--- WHAT TO WORK ON ---
Please print the entries below exactly, from the line with "Lemma store_run_log s" through the line with "- destruct (commit_law", including both of those lines and leaving out all others.

*****

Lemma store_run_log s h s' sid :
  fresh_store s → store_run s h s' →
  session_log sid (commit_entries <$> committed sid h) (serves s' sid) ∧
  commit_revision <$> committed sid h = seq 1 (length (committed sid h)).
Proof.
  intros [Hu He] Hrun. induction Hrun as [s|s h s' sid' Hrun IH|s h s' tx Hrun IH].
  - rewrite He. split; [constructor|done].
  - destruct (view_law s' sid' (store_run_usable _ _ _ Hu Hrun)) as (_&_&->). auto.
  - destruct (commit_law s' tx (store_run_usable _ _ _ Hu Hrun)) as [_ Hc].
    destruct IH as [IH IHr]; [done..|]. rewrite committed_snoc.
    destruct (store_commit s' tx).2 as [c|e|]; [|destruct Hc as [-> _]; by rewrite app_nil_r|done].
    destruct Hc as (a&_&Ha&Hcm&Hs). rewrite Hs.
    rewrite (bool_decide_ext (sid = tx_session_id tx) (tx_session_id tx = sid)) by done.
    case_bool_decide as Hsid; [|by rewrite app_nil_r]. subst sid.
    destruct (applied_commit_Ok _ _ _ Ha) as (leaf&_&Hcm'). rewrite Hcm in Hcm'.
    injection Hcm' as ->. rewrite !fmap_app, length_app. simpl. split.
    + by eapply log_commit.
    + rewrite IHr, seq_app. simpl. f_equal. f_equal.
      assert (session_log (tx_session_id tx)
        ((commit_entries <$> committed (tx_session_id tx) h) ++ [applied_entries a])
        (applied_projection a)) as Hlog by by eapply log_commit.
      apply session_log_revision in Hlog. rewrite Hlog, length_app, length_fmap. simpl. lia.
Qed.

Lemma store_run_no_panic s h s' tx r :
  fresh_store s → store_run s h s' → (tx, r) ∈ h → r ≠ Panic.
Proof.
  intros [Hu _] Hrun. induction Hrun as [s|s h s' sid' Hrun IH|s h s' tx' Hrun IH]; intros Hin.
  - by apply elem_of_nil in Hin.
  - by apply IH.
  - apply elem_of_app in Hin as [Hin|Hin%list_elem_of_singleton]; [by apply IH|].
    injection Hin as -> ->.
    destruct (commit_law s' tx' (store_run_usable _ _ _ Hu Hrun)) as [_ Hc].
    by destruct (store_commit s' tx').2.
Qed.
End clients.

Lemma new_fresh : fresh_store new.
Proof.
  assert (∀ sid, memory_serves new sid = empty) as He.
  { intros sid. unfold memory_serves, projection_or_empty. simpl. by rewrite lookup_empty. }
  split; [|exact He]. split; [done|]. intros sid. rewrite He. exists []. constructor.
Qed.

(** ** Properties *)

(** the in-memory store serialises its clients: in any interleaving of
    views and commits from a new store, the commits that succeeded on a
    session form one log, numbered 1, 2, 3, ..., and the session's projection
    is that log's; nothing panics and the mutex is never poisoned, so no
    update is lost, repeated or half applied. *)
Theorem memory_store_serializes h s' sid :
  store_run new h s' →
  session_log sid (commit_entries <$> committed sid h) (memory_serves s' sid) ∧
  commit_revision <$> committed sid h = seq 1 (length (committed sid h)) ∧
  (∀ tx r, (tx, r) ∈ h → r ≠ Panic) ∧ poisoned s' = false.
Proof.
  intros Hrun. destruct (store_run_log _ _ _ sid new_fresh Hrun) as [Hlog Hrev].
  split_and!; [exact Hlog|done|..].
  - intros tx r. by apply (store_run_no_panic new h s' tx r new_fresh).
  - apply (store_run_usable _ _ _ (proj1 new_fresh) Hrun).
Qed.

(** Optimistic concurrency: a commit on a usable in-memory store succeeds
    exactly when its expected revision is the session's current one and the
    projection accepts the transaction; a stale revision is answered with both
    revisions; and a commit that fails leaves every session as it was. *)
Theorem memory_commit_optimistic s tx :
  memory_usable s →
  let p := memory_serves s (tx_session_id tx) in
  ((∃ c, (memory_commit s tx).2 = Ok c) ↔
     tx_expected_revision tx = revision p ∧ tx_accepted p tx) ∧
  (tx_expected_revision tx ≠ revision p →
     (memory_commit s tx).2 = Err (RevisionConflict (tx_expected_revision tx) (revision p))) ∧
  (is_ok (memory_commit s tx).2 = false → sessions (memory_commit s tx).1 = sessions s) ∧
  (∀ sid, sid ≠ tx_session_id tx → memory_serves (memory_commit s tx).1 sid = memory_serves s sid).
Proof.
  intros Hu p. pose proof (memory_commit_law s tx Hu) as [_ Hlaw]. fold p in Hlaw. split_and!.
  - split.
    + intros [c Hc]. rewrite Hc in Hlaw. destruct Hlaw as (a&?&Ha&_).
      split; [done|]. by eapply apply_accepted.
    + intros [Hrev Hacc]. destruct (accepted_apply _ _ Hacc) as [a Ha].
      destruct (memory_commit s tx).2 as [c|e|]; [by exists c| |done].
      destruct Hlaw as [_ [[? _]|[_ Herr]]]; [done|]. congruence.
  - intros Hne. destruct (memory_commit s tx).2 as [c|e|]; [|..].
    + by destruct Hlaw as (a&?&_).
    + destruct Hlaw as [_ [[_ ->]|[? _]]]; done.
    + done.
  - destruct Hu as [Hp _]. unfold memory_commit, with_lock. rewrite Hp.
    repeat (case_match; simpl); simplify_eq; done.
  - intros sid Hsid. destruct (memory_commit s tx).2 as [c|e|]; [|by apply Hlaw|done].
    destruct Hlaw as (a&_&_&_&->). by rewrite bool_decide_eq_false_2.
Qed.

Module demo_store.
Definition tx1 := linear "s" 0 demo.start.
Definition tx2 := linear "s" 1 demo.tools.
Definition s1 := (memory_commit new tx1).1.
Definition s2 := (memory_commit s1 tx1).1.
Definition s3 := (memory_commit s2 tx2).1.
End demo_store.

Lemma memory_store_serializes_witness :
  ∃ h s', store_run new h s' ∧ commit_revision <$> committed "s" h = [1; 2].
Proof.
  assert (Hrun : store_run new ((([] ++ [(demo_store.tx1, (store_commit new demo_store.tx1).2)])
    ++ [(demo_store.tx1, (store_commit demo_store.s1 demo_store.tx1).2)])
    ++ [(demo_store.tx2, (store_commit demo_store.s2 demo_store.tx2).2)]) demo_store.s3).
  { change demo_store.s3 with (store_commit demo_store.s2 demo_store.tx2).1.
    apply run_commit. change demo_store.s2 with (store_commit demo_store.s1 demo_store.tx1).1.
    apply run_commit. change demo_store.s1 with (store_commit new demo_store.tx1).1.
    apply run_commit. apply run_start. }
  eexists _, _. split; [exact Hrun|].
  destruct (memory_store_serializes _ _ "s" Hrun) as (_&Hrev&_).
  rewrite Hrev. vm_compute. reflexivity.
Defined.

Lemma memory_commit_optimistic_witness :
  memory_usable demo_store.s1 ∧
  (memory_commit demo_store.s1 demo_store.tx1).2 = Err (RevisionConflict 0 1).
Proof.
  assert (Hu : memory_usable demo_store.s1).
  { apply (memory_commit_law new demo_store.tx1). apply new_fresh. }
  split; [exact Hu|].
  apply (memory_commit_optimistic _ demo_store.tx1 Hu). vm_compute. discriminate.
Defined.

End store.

*****

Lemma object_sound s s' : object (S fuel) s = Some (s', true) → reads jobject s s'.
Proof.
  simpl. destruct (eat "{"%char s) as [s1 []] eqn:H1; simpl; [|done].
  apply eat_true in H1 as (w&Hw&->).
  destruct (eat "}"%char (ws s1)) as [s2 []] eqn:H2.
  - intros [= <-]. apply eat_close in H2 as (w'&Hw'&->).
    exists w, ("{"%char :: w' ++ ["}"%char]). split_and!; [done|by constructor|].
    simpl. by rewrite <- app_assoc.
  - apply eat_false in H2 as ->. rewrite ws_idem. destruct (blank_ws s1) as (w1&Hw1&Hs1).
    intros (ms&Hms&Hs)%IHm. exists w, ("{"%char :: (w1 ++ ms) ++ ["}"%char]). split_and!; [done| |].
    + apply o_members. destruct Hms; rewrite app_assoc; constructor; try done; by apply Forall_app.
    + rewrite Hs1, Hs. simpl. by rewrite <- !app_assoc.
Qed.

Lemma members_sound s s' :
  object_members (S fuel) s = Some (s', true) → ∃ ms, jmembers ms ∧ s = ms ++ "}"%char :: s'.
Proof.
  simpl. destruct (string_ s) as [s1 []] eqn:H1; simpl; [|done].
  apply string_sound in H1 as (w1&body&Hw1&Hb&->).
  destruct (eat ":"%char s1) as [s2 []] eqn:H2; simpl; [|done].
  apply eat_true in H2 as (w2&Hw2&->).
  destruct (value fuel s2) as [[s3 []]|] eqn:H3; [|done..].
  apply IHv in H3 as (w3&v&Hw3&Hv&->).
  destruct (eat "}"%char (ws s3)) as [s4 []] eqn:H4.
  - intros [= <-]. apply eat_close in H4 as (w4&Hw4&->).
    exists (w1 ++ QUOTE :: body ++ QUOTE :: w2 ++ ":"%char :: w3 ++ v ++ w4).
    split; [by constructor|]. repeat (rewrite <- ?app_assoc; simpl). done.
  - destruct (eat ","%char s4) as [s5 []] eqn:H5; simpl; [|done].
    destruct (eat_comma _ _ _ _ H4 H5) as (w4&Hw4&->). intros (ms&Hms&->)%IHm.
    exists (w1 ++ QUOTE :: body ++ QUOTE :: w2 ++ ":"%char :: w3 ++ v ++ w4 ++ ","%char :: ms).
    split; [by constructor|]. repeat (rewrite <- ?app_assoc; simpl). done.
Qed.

*****

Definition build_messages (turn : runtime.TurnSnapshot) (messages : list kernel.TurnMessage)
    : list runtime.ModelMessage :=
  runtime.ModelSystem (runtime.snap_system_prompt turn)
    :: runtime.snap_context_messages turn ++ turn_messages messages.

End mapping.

*****

--- WRITTEN RESPONSE ---
Lemma store_run_log s h s' sid :
  fresh_store s → store_run s h s' →
  session_log sid (commit_entries <$> committed sid h) (serves s' sid) ∧
  commit_revision <$> committed sid h = seq 1 (length (committed sid h)).
Proof.
  intros [Hu He] Hrun. induction Hrun as [s|s h s' sid' Hrun IH|s h s' tx Hrun IH].
  - rewrite He. split; [constructor|done].
  - destruct (view_law s' sid' (store_run_usable _ _ _ Hu Hrun)) as (_&_&->). auto.
  - destruct (commit_law s' tx (store_run_usable _ _ _ Hu Hrun)) as [_ Hc].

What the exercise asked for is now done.